About SinksWatch
What is SinksWatch?
SinksWatch tracks and scrutinises carbon sequestration projects, highlighting their threats to forests, ecosystems, forest peoples and the climate. SinksWatch focuses on tree plantations, particularly in areas where land tenure and land use rights are in dispute.
SinksWatch believes that forests are a safeguard against the impacts of extreme weather events caused by climate change and that they therefore must not be used to justify the continued, additional and permanent release of carbon from fossil fuel burning.
Why focus on offsets?
Carbon sinks under the Kyoto Protocol and other mechanisms are used to allow the continued and permanent release of carbon from fossil fuels. Exchanging permanent release in exchange for temporary storage in trees increases the amount of carbon in the active carbon pool, pressing need to reduce greenhouse gas emissions to future generations.
It is important that people understand that it is not possible to reverse the flow of fossil fuel carbon back into the permanent carbon pool in the time scale relevant for climate change discussions.

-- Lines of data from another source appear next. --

Lemma validateGrantAuthorization_Ok s row g r now : loaded s (ac_GrantID r) row g -> validGrantStatus (gr_Status row) = true -> validateGrantAuthorization g r now = Ok tt ->
  allows row (ac_CallerPrincipalRef r) (ac_ScopeRef r) (ac_Capability r) (ac_Source r) (ac_Target r) now.
Proof.
  intros [_ _ Hreq _ Hst _] Hvs H. unfold validateGrantAuthorization, validateGrantIdentity, validateGrantLifecycle, validateGrantCapability, validateGrantFences in H.
  unfold ag_CallerPrincipalRef, ag_ScopeRef, ag_Source, ag_Target, ag_CanRead, ag_CanSend, ag_IssuedAt, ag_ExpiresAt in H. rewrite Hreq, Hst in H. go_ok. go_bool.
  destruct (String.eqb_spec (gr_Status row) "revoked"); [done|]. destruct (String.eqb (gr_Status row) "expired" || _) eqn:E; [done|]. go_ok. go_bool.
  repeat match goal with H : equalFence _ _ = true |- _ => apply equalFence_eq in H end.
  split; try done; [destruct (valid_status _ Hvs) as [|[|]]; congruence|..]; intros Hc; rewrite Hc, String.eqb_refl in *;
    match goal with H : true && negb ?b = false |- ?b = true => by destruct b end.
Qed.

(** What a successful [AuthorizeTx] found, all in one state of the database. *)
Record authorized (s : adb) (r : AccessRequest) (row : OrchestrationAccessGrant) (now : Z) : Prop := {
  au_row : row ∈ a_grants s; au_id : gr_GrantID row = ac_GrantID r;
  au_allows : allows row (ac_CallerPrincipalRef r) (ac_ScopeRef r) (ac_Capability r) (ac_Source r) (ac_Target r) now;
  au_source : fence_holds s (ac_Source r); au_target : fence_holds s (ac_Target r);
}.

Lemma AuthorizeTx_Ok x r s a s' : AuthorizeTx x r s = Ok (a, s') -> s' = s /\ exists row g, loaded s (ac_GrantID r) row g /\ authorized s r row (x_Now x 0)
  /\ a = authorization_of r g (x_Now x 0) /\ enforce x (ac_CallerPrincipalRef r) (ac_ScopeRef r) = Ok tt /\ known_capability (ac_Capability r) = true.
Proof.
  unfold AuthorizeTx, GetOrchestrationAccessGrant. intros H. am_ok. loaded_grant L Hg row g. match goal with H : verifyRequestedFencesTx _ _ _ = _ |- _ => apply verify_tx_Ok in H as (-> & Hs & Ht) end.
  destruct (grantFromRow_Ok _ _ Hg) as (Hq & _ & _ & _ & Hv & _).
  match goal with H : validateGrantAuthorization _ _ _ = _ |- _ => pose proof (validateGrantAuthorization_Ok _ _ _ _ _ L Hv H) as Al end.
  split; [done|]. exists row, g. split_and!; [done| |done|done|by unfold AccessRequest_Validate in *; go_ok]. destruct L. split; try done.
  - rewrite <- (al_source _ _ _ _ _ _ _ Al), <- Hq. exact Hs.
  - rewrite <- (al_target _ _ _ _ _ _ _ Al), <- Hq. exact Ht.
Qed.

The underlying assumption of offsetting schemes that ‘carbon is carbon’ ignores the different interactions of these carbon pools with the atmosphere – a crucial difference
Why focus on plantations?
In addition to the underlying flaws of carbon sink credits, the Kyoto Protocol also gives the wrong incentives: The focus is on carbon sequestration, not carbon reservoirs: the faster a tree grows the more credits can be gained. This leads to an incentive for large-scale tree plantations. Examples of this perverse incentive are already evident. The negative environmental and social impacts of large-scale tree plantations are well documented. Large-scale industrial tree plantations often generate poverty, increase inequity, affect food security, deplete water and soil resources, drastically reduce biological diversity, to mention but the most obvious impacts. They are also extremely prone to fires and insect outbreaks, further destabilising an already insecure carbon store.
Planting trees for the purpose of carbon credits and carbon accounting in the Kyoto Protocol will not address the root causes of the global forest crisis. It also is not an effective way to tackle the pressing problem of climate change. On the contrary, carbon sink credits run the risk of exacerbating both the global forest crisis and climate change.